De la photographie à la peinture : un déplacement figuré
La photographie offre aux peintres de nouveaux repères. Le monde est cadré autrement dans leur toile ; les perspectives se transforment.
Parfois, les fonctions initialement attribuées à chacun des médiums s’inversent : la peinture reproduit les détails d’une photographie qui idéalise les lieux, les gens (Cf. Bibliothèque photographique d’Adolphe Giraudon, 1877) ; la photographie extrapole les émotions à partir de gestes censés les représenter scientifiquement ; les tableaux exacerbent ensuite cette vision exorbitée de la réalité : « les peintres symbolistes s’emparèrent des expressions exaltées et des gestes marqués dus à la grande hystérie, les transposant picturalement pour figurer l’extase religieuse ou l’envoûtement amoureux » (p. 260). Le déplacement sémantique accompagne un changement de registre. Cette déformation intervient aussi chez Degas, transposant la recherche scientifique du mouvement de Marey et Muybridge à l’univers feutré de l’opéra, fief des danseuses. De même, Gustave Moreau « fit, au cours des années 1880-1890, réaliser plusieurs photographies de modèles masculins et féminins par son ami et secrétaire, Henri Rupp » (p. 246). Ces images sont devenues le support d’une déréalisation picturale : elles « montrent comment l’artiste, qui se désigna lui-même comme un « assembleur de rêves », s’inspirait du réel en s’en jouant, nourrissant ses visions de demi-dieux lisses et androgynes et transformant un timide jeune homme en héros conquérant. » L’image photographique est un support pour l’imaginaire. Elle fournit également un outil réel pour la peinture. Ce type de cohabitations prend une évidence manifeste chez Paul Gauguin (Noa Noa) qui perçoit dans les images ethnographiques de l’officier de marine Paul-Émile Miot une possibilité de rejouer le monde tel qu’il était avant. La société polynésienne qu’il peint n’est pas celle qui lui est contemporaine. La photographie devient un mode de transport fantasmagorique dans un autre temps. L’artifice conduit à « réinventer le réel », le remanier : chez François Brunery, mannequin et être vivant semblent appartenir à un même monde artificiel et dégingandé. Julia Margaret Cameron donne corps aux personnages de fiction, incarnant les textes de Shakespeare grâce aux flous artistiques des papiers albuminés.
Terminologie
L’auteur relève l’importance du vocabulaire et les transferts ainsi générés d’une discipline à l’autre : ainsi, l’expression « étude d’après nature » émane par exemple de Molière qui, dès 1663 écrivait, dans La Critique de l’École des femmes : « Lorsque vous peignez des hommes, il faut peindre d’après nature ; on veut que ces portraits ressemblent ; et vous n’avez rien fait si vous n’y faites reconnaître les gens de votre siècle » (cité p. 241). Attentive aux jaillissements des termes et des idées, Dominique de Font-Réaulx démontre que les formes et les techniques s’adaptent en fonction des contextes. Elle déploie des méthodologies rigoureuses pour mesurer les degrés de relations au monde des images. Dissociant différents niveaux dans les échanges entre peinture et photographie, elle fait état d’un basculement épistémologique, nous portant à envisager à la fois l’essence des médiums et leurs diffusions.

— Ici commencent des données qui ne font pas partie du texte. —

Lemma php_serialize_stripe_raise (transaction_id amount currency : pystr) :
  encodable transaction_id && encodable amount && encodable currency = false ->
  php_serialize_stripe transaction_id amount currency default_mode
    default_product_name default_payment_type default_status
  = Raise UnicodeEncodeError.
Proof.
  intros H.
  destruct encodable_defaults as [D1 [D2 [D3 [D4 [D5 D6]]]]].
  unfold php_serialize_stripe, stripe_parts.
  rewrite (php_serialize_string_encodable _ D1),
          (php_serialize_string_encodable _ D2),
          (php_serialize_string_encodable _ D3).
  cbn [rbind].
  destruct (encodable amount) eqn:Ea;
    [rewrite (php_serialize_string_encodable _ Ea)
    |rewrite (php_serialize_string_not_encodable _ Ea); reflexivity].
  cbn [rbind]. rewrite (php_serialize_string_encodable _ D5). cbn [rbind].
  destruct (encodable currency) eqn:Ec;
    [rewrite (php_serialize_string_encodable _ Ec)
    |rewrite (php_serialize_string_not_encodable _ Ec); reflexivity].
  cbn [rbind].
  destruct (encodable transaction_id) eqn:Ei; [discriminate H|].
  rewrite (php_serialize_string_not_encodable _ Ei). reflexivity.
Qed.

(** The steps of [entry_prelude] behind the timestamp, for a timestamp
    that is accepted. *)
Lemma entry_prelude_after_date (rt : runtime)
    (first_name last_name stripe_transaction_id stripe_amount : pystr)
    (t_shirt : bool) (date_created : option pystr) (currency : pystr)
    (t : nat) :
  (truthy (effective_stamp rt date_created t) = true ->
   exists d, strptime_stamp rt (effective_stamp rt date_created t) = Ok d) ->
  exists c1 day t1,
    entry_prelude rt first_name last_name stripe_transaction_id stripe_amount
      t_shirt date_created currency t
    = match float_of_str rt stripe_amount with
      | Raise e => Raise e
      | Ok amount =>
          match php_serialize_calculation rt (PyFloat amount)
                  default_currency_symbol with
          | Raise e => Raise e
          | Ok c2 =>
              match php_serialize_name first_name last_name with
              | Raise e => Raise e
              | Ok nm =>
                  match php_serialize_stripe stripe_transaction_id
                          stripe_amount currency default_mode
                          default_product_name default_payment_type
                          default_status with
                  | Raise e => Raise e
                  | Ok st =>
                      Ok ({| created := effective_stamp rt date_created t;
                             submission_date := day;
                             calculation_value := c1;
                             calculation2_value := c2;
                             name_value := nm;
                             stripe_value := st |}, t1)
                  end
              end
          end
      end.
Proof.
  intros Hd.
  assert (C1 : exists v,
             php_serialize_calculation rt
               (if t_shirt then PyInt 20 else PyInt 0)
               default_currency_symbol = Ok v).
  { destruct t_shirt; eapply php_serialize_calculation_ok; reflexivity. }
  destruct C1 as [c1 C1]. exists c1.
  cbv [entry_prelude bind ret lift datetime_now]. rewrite C1.
  destruct date_created as [stamp|]; cbv [effective_stamp] in *;
    cbv beta iota;
    match goal with
    | |- context [truthy ?s] => destruct (truthy s) eqn:Ht
    end;
    try (destruct (Hd eq_refl) as [d Hp]; rewrite Hp);
    cbv beta iota;
    eexists; eexists;
    destruct (float_of_str rt stripe_amount) as [amount|]; try reflexivity;
    cbv beta iota;
    destruct (php_serialize_calculation rt (PyFloat amount)
                default_currency_symbol); try reflexivity;
    cbv beta iota;
    destruct (php_serialize_name first_name last_name); try reflexivity;
    cbv beta iota;
    destruct (php_serialize_stripe stripe_transaction_id stripe_amount
                currency default_mode default_product_name
                default_payment_type default_status); reflexivity.
Qed.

Faisant œuvre de médiologue, Dominique de Font-Réaulx examine les techniques mais aussi les principes déclencheurs dans la constitution de nouveaux usages pour la photographie. Situant les faits dans une progression chronologique, elle s’intéresse aux pionniers et étudie leurs impacts : « Le contexte créé par la publication, en 1852, de Blanquard-Évrard des photographies prises par Maxime Du Camp en 1849 lors de son voyage en Egypte, en Palestine et en Syrie en compagnie de Gustave Flaubert, avait certainement joué un rôle essentiel dans la mission donnée à Gérôme et à Bartholdi. »
Ouvrage de référence, Peinture et photographie. Les enjeux d’une rencontre dresse le portrait sensible d’une liaison dépassant les stéréotypes. Un portrait photographique est aussi capable de témoigner d’une manière et d’un style propres à celui qui l’exécute, de générer une « beauté vibrante », comme le souligne Francis Wey dès 1851 : « […] l’héliographie fait appel au sentiment, au savoir de l’artiste, condition qui ennoblit et rehausse la portée morale de cette merveilleuse découverte » (cité p. 152). Les artistes revêtent différents visages selon qu’il se reflètent derrière l’objectif de ce qu’ils photographient ou qu’il s’adonne au spectacle de l’auto-représentation (Jules Ziegler mis en scène par Hippolyte Bayard dans son jardin, 1844).